EXCERPTED RECORDS: Begin

(** * Tic-tac-toe backend: rule engine and room registry

    A shallow embedding of [api/game_logic.py] ([make_move], [check_winner]),
    of the records of [api/models.py] it works on, and of the game-room part
    of [api/store.py] ([create_game], [join_game], [get_game], [save_game]).

    Python values are modelled as follows.
    - [str] is [string]; truthiness of a string is non-emptiness.
    - [int] is [Z].
    - [Optional[str]] is [option string].
    - a Python list is a [list]; [l[i]] with a constant or checked index is
      stdpp's lookup, with [IndexError] raised where Python raises it.
    - a raised exception is the left injection of a sum; the room object,
      which [make_move] mutates in place, is threaded explicitly, so that a
      call returns the room as it is after the call together with either the
      exception or the returned value. *)

From stdpp Require Import base option list strings gmap fin_maps sorting.
From Stdlib Require Import ZArith Lia.

Local Open Scope string_scope.
Local Open Scope list_scope.
Local Open Scope nat_scope.

(** ** Exceptions *)

Inductive exn : Type :=
| ValueError (msg : string)
| IndexError.

Definition result (A : Type) : Type := (exn + A)%type.

Definition Ok {A} (a : A) : result A := inr a.
Definition raise {A} (e : exn) : result A := inl e.

Definition bind {A B} (m : result A) (k : A → result B) : result B :=
  match m with
  | inl e => inl e
  | inr a => k a
  end.

Notation "'do' x <- m ; k" := (bind m (fun x => k))
  (at level 10, x name, m at level 100, k at level 200).

(** The four messages of [make_move], named after the failures of the
    rule engine. *)
Definition GameFinished : exn := ValueError "Game already finished.".
Definition OutOfTurn : exn := ValueError "Not your turn.".
Definition OutOfBounds : exn := ValueError "Invalid board position.".
Definition CellOccupied : exn := ValueError "Cell already occupied.".

(** The messages of [InMemoryStore.join_game]. *)
Definition RoomNotFound : exn := ValueError "Game room not found".
Definition RoomFull : exn := ValueError "Game already has two players".
Definition AlreadyJoined : exn := ValueError "Player already in game".
Definition RoomFinished : exn := ValueError "Game already finished".

(** ** Data model ([models.py]) *)

Record UserPublic : Type := mkUser {
  username : string;
  id : Z
}.

(** One entry of [GameRoom.moves]: [{"player": .., "row": .., "col": ..}]. *)
Record Move : Type := mkMove {
  player : string;
  row : Z;
  col : Z
}.

Abbreviation Board := (list (list string)).

Record GameState : Type := mkState {
  st_board : Board;
  st_next_turn : option string;
  st_winner : option string;
  st_finished : bool
}.

(** [GameRoom.next_turn] is annotated [str]; it is kept as an optional
    value here so that "no next mover" can be expressed at all.  The code
    only ever stores a string in it. *)
Record GameRoom : Type := mkRoom {
  room_id : string;
  players : list UserPublic;
  board : Board;
  next_turn : option string;
  finished : bool;
  winner : option string;
  moves : list Move
}.

(** Attribute assignments [game.f = v]. *)
Definition set_board (b : Board) (g : GameRoom) : GameRoom :=
  mkRoom (room_id g) (players g) b (next_turn g) (finished g) (winner g) (moves g).
Definition set_moves (ms : list Move) (g : GameRoom) : GameRoom :=
  mkRoom (room_id g) (players g) (board g) (next_turn g) (finished g) (winner g) ms.
Definition set_finished (f : bool) (g : GameRoom) : GameRoom :=
  mkRoom (room_id g) (players g) (board g) (next_turn g) f (winner g) (moves g).
Definition set_winner (w : option string) (g : GameRoom) : GameRoom :=
  mkRoom (room_id g) (players g) (board g) (next_turn g) (finished g) w (moves g).
Definition set_next_turn (n : option string) (g : GameRoom) : GameRoom :=
  mkRoom (room_id g) (players g) (board g) n (finished g) (winner g) (moves g).
Definition set_players (ps : list UserPublic) (g : GameRoom) : GameRoom :=
  mkRoom (room_id g) ps (board g) (next_turn g) (finished g) (winner g) (moves g).

(** ** Python primitives *)

(** Truthiness of a [str]. *)
Definition truthy (s : string) : bool := negb (String.eqb s "").

(** [l[i]] for a non-negative index. *)
Definition index {A} (l : list A) (i : nat) : result A :=
  match l !! i with
  | Some a => Ok a
  | None => raise IndexError
  end.

(** [l.count(x)]. *)
Definition count (x : string) (l : list string) : nat :=
  length (filter (λ y, y = x) l).

(** ** [check_winner] *)

(** [board[i][j]]. *)
Definition cell (b : Board) (i j : nat) : result string :=
  do r <- index b i; index r j.

(** The body of [for i in range(3)]: two [lines.append]. *)
Definition append_row_col (b : Board) (lines : list (list string)) (i : nat)
  : result (list (list string)) :=
  do r <- index b i;
  do c0 <- cell b 0 i;
  do c1 <- cell b 1 i;
  do c2 <- cell b 2 i;
  Ok (lines ++ [r; [c0; c1; c2]]).

Fixpoint for_range {A} (body : A → nat → result A) (acc : A) (idxs : list nat)
  : result A :=
  match idxs with
  | [] => Ok acc
  | i :: rest => do acc' <- body acc i; for_range body acc' rest
  end.

(** The list [lines] as it stands before the scanning loop. *)
Definition build_lines (b : Board) : result (list (list string)) :=
  do lines <- for_range (append_row_col b) [] (seq 0 3);
  do d0 <- cell b 0 0;
  do d1 <- cell b 1 1;
  do d2 <- cell b 2 2;
  do a0 <- cell b 0 2;
  do a1 <- cell b 1 1;
  do a2 <- cell b 2 0;
  Ok (lines ++ [[d0; d1; d2]] ++ [[a0; a1; a2]]).

(** [l[0] and l.count(l[0]) == 3]. *)
Definition line_wins (l : list string) : result bool :=
  do x <- index l 0;
  Ok (truthy x && Nat.eqb (count x l) 3).

(** [for l in lines: if ...: return l[0], True]; [None] when the loop falls
    through. *)
Fixpoint scan_lines (lines : list (list string)) : result (option string) :=
  match lines with
  | [] => Ok None
  | l :: rest =>
      do w <- line_wins l;
      if w then (do x <- index l 0; Ok (Some x)) else scan_lines rest
  end.

(** [all(cell for row in board for cell in row)]. *)
Definition board_full (b : Board) : bool := forallb truthy (concat b).

Definition check_winner (b : Board) : result (option string * bool) :=
  do lines <- build_lines b;
  do hit <- scan_lines lines;
  match hit with
  | Some x => Ok (Some x, true)
  | None => if board_full b then Ok (None, true) else Ok (None, false)
  end.

(** ** [make_move] *)

(** [username != game.next_turn]. *)
Definition is_next (u : string) (g : GameRoom) : bool :=
  match next_turn g with
  | Some n => String.eqb u n
  | None => false
  end.

(** [0 <= row < 3 and 0 <= col < 3]. *)
Definition in_bounds (r c : Z) : bool :=
  ((0 <=? r) && (r <? 3) && (0 <=? c) && (c <? 3))%Z.

(** [game.board[row][col] = symbol]. *)
Definition place (b : Board) (r c : nat) (symbol : string) : Board :=
  match b !! r with
  | Some line => <[r := <[c := symbol]> line]> b
  | None => b
  end.

(** [next_turn[0] if next_turn else username], with
    [next_turn = [u for u in usernames if u != username]]. *)
Definition other_player (g : GameRoom) (u : string) : string :=
  match filter (λ v, v ≠ u) (username <$> players g) with
  | v :: _ => v
  | [] => u
  end.

Definition make_move (game : GameRoom) (u : string) (r c : Z)
  : GameRoom * result GameState :=
  if finished game then (game, raise GameFinished)
  else if negb (is_next u game) then (game, raise OutOfTurn)
  else if negb (in_bounds r c) then (game, raise OutOfBounds)
  else
    match cell (board game) (Z.to_nat r) (Z.to_nat c) with
    | inl e => (game, inl e)
    | inr v =>
        if truthy v then (game, raise CellOccupied)
        else
          match index (players game) 0 with
          | inl e => (game, inl e)
          | inr p0 =>
              let symbol := if String.eqb u (username p0) then "X" else "O" in
              let game1 :=
                set_board (place (board game) (Z.to_nat r) (Z.to_nat c) symbol) game in
              let game2 := set_moves (moves game1 ++ [mkMove u r c]) game1 in
              match check_winner (board game2) with
              | inl e => (game2, inl e)
              | inr (w, is_finished) =>
                  let game3 :=
                    if is_finished
                    then set_winner w (set_finished true game2)
                    else set_winner None
                           (set_next_turn (Some (other_player game2 u)) game2) in
                  let game4 :=
                    if is_finished
                    then set_winner w (set_finished true game3)
                    else game3 in
                  (game4,
                   Ok (mkState (board game4)
                         (if is_finished then None else next_turn game4)
                         w is_finished))
              end
          end
    end.

(** ** The room registry ([store.py]) *)

(** [InMemoryStore.games]: room identifier to room object.  The rooms handed
    out by [get_game] are the stored objects themselves, so a mutation by
    [make_move] is a mutation of the stored room. *)
Abbreviation Store := (gmap string GameRoom).

Definition empty_board : Board := replicate 3 (replicate 3 "").

(** [create_game]; [token] stands for the value of [secrets.token_hex(4)]. *)
Definition create_game (s : Store) (token : string) (user : UserPublic)
  : Store * GameRoom :=
  let game := mkRoom token [user] empty_board (Some (username user)) false None [] in
  (<[token := game]> s, game).

Definition join_game (s : Store) (rid : string) (p : UserPublic)
  : Store * result GameRoom :=
  match s !! rid with
  | None => (s, raise RoomNotFound)
  | Some game =>
      if Nat.leb 2 (length (players game)) then (s, raise RoomFull)
      else if bool_decide (username p ∈ username <$> players game)
      then (s, raise AlreadyJoined)
      else if finished game then (s, raise RoomFinished)
      else
        let game' := set_players (players game ++ [p]) game in
        (<[rid := game']> s, Ok game')
  end.

Definition get_game (s : Store) (rid : string) : option GameRoom := s !! rid.

Definition save_game (s : Store) (game : GameRoom) : Store :=
  <[room_id game := game]> s.

(** A move request on a stored room, as both callers in [main.py] perform
    it: [get_game], then [make_move] on the stored object, whose mutation is
    therefore visible under [rid] at once, then [save_game] when no exception
    was raised.  The callers answer a missing room themselves ([None] here)
    and, before calling [make_move], turn away a user who is not a
    participant; that gate only removes calls, so it is left out. *)
Definition move_in_store (s : Store) (rid : string) (u : string) (r c : Z)
  : Store * option (result GameState) :=
  match get_game s rid with
  | None => (s, None)
  | Some game =>
      let '(game', res) := make_move game u r c in
      let s' := <[rid := game']> s in
      match res with
      | inl _ => (s', Some res)
      | inr _ => (save_game s' game', Some res)
      end
  end.

(** [get_game_state] of [main.py]: the state snapshot of a stored room. *)
Definition get_game_state (s : Store) (rid : string) : option GameState :=
  match get_game s rid with
  | None => None
  | Some game =>
      let '(w, fin) := if finished game then (winner game, true) else (None, false) in
      Some (mkState (board game) (if fin then None else next_turn game) w fin)
  end.

(** ** Vocabulary of the specification *)

Definition is_3x3 (b : Board) : Prop :=
  length b = 3 ∧ Forall (λ r, length r = 3) b.

(** The content of cell [(i, j)], the empty string outside the board. *)
Definition mark_at (b : Board) (i j : nat) : string :=
  default "" (b !! i ≫= (.!! j)).

(** The eight lines in the order row 0, column 0, row 1, column 1, row 2,
    column 2, main diagonal, anti-diagonal. *)
Definition scan_order (b : Board) : list (list string) :=
  [ [mark_at b 0 0; mark_at b 0 1; mark_at b 0 2];
    [mark_at b 0 0; mark_at b 1 0; mark_at b 2 0];
    [mark_at b 1 0; mark_at b 1 1; mark_at b 1 2];
    [mark_at b 0 1; mark_at b 1 1; mark_at b 2 1];
    [mark_at b 2 0; mark_at b 2 1; mark_at b 2 2];
    [mark_at b 0 2; mark_at b 1 2; mark_at b 2 2];
    [mark_at b 0 0; mark_at b 1 1; mark_at b 2 2];
    [mark_at b 0 2; mark_at b 1 1; mark_at b 2 0] ].

(** A line holds the mark [m] in all three cells. *)
Definition mono (m : string) (l : list string) : Prop :=
  m ≠ "" ∧ l = [m; m; m].

Definition winning_line (l : list string) : Prop := ∃ m, mono m l.

#[global] Instance winning_line_dec l : Decision (winning_line l).
Proof.
  refine (
    match l with
    | [x; y; z] => cast_if (decide (x ≠ "" ∧ y = x ∧ z = x))
    | _ => right _
    end); unfold winning_line, mono.
  all: try (intros (m & _ & ?); discriminate).
  - destruct a as (? & -> & ->). by exists x.
  - intros (m & Hm & [= -> -> ->]). by apply n.
Defined.

(** One of the 3 rows, 3 columns or 2 diagonals holds [m] in all cells. *)
Definition has_line (b : Board) (m : string) : Prop :=
  ∃ l, l ∈ scan_order b ∧ mono m l.

(** Every cell is occupied. *)
Definition occupied (b : Board) : Prop :=
  ∀ i j, i < 3 → j < 3 → mark_at b i j ≠ "".

(** Relabeling: Mark-A and Mark-B trade places. *)
Definition swap_mark (m : string) : string :=
  if String.eqb m "X" then "O" else if String.eqb m "O" then "X" else m.

Definition swap_board (b : Board) : Board :=
  fmap (M:=list) (fmap (M:=list) swap_mark) b.

(** Number of cells that hold the mark [m]. *)
Definition count_mark (m : string) (b : Board) : nat := count m (concat b).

EXCERPTED RECORDS: End

Starting at the line that has "(msg : string)" and ending at the line that has "Definition set_moves (ms", please write out the lines above exactly, leaving out all others.

* EXERCISE OUTPUT
| ValueError (msg : string)
| IndexError.

Definition result (A : Type) : Type := (exn + A)%type.

Definition Ok {A} (a : A) : result A := inr a.
Definition raise {A} (e : exn) : result A := inl e.

Definition bind {A B} (m : result A) (k : A → result B) : result B :=
  match m with
  | inl e => inl e
  | inr a => k a
  end.

Notation "'do' x <- m ; k" := (bind m (fun x => k))
  (at level 10, x name, m at level 100, k at level 200).

(** The four messages of [make_move], named after the failures of the
    rule engine. *)
Definition GameFinished : exn := ValueError "Game already finished.".
Definition OutOfTurn : exn := ValueError "Not your turn.".
Definition OutOfBounds : exn := ValueError "Invalid board position.".
Definition CellOccupied : exn := ValueError "Cell already occupied.".

(** The messages of [InMemoryStore.join_game]. *)
Definition RoomNotFound : exn := ValueError "Game room not found".
Definition RoomFull : exn := ValueError "Game already has two players".
Definition AlreadyJoined : exn := ValueError "Player already in game".
Definition RoomFinished : exn := ValueError "Game already finished".

(** ** Data model ([models.py]) *)

Record UserPublic : Type := mkUser {
  username : string;
  id : Z
}.

(** One entry of [GameRoom.moves]: [{"player": .., "row": .., "col": ..}]. *)
Record Move : Type := mkMove {
  player : string;
  row : Z;
  col : Z
}.

Abbreviation Board := (list (list string)).

Record GameState : Type := mkState {
  st_board : Board;
  st_next_turn : option string;
  st_winner : option string;
  st_finished : bool
}.

(** [GameRoom.next_turn] is annotated [str]; it is kept as an optional
    value here so that "no next mover" can be expressed at all.  The code
    only ever stores a string in it. *)
Record GameRoom : Type := mkRoom {
  room_id : string;
  players : list UserPublic;
  board : Board;
  next_turn : option string;
  finished : bool;
  winner : option string;
  moves : list Move
}.

(** Attribute assignments [game.f = v]. *)
Definition set_board (b : Board) (g : GameRoom) : GameRoom :=
  mkRoom (room_id g) (players g) b (next_turn g) (finished g) (winner g) (moves g).
Definition set_moves (ms : list Move) (g : GameRoom) : GameRoom :=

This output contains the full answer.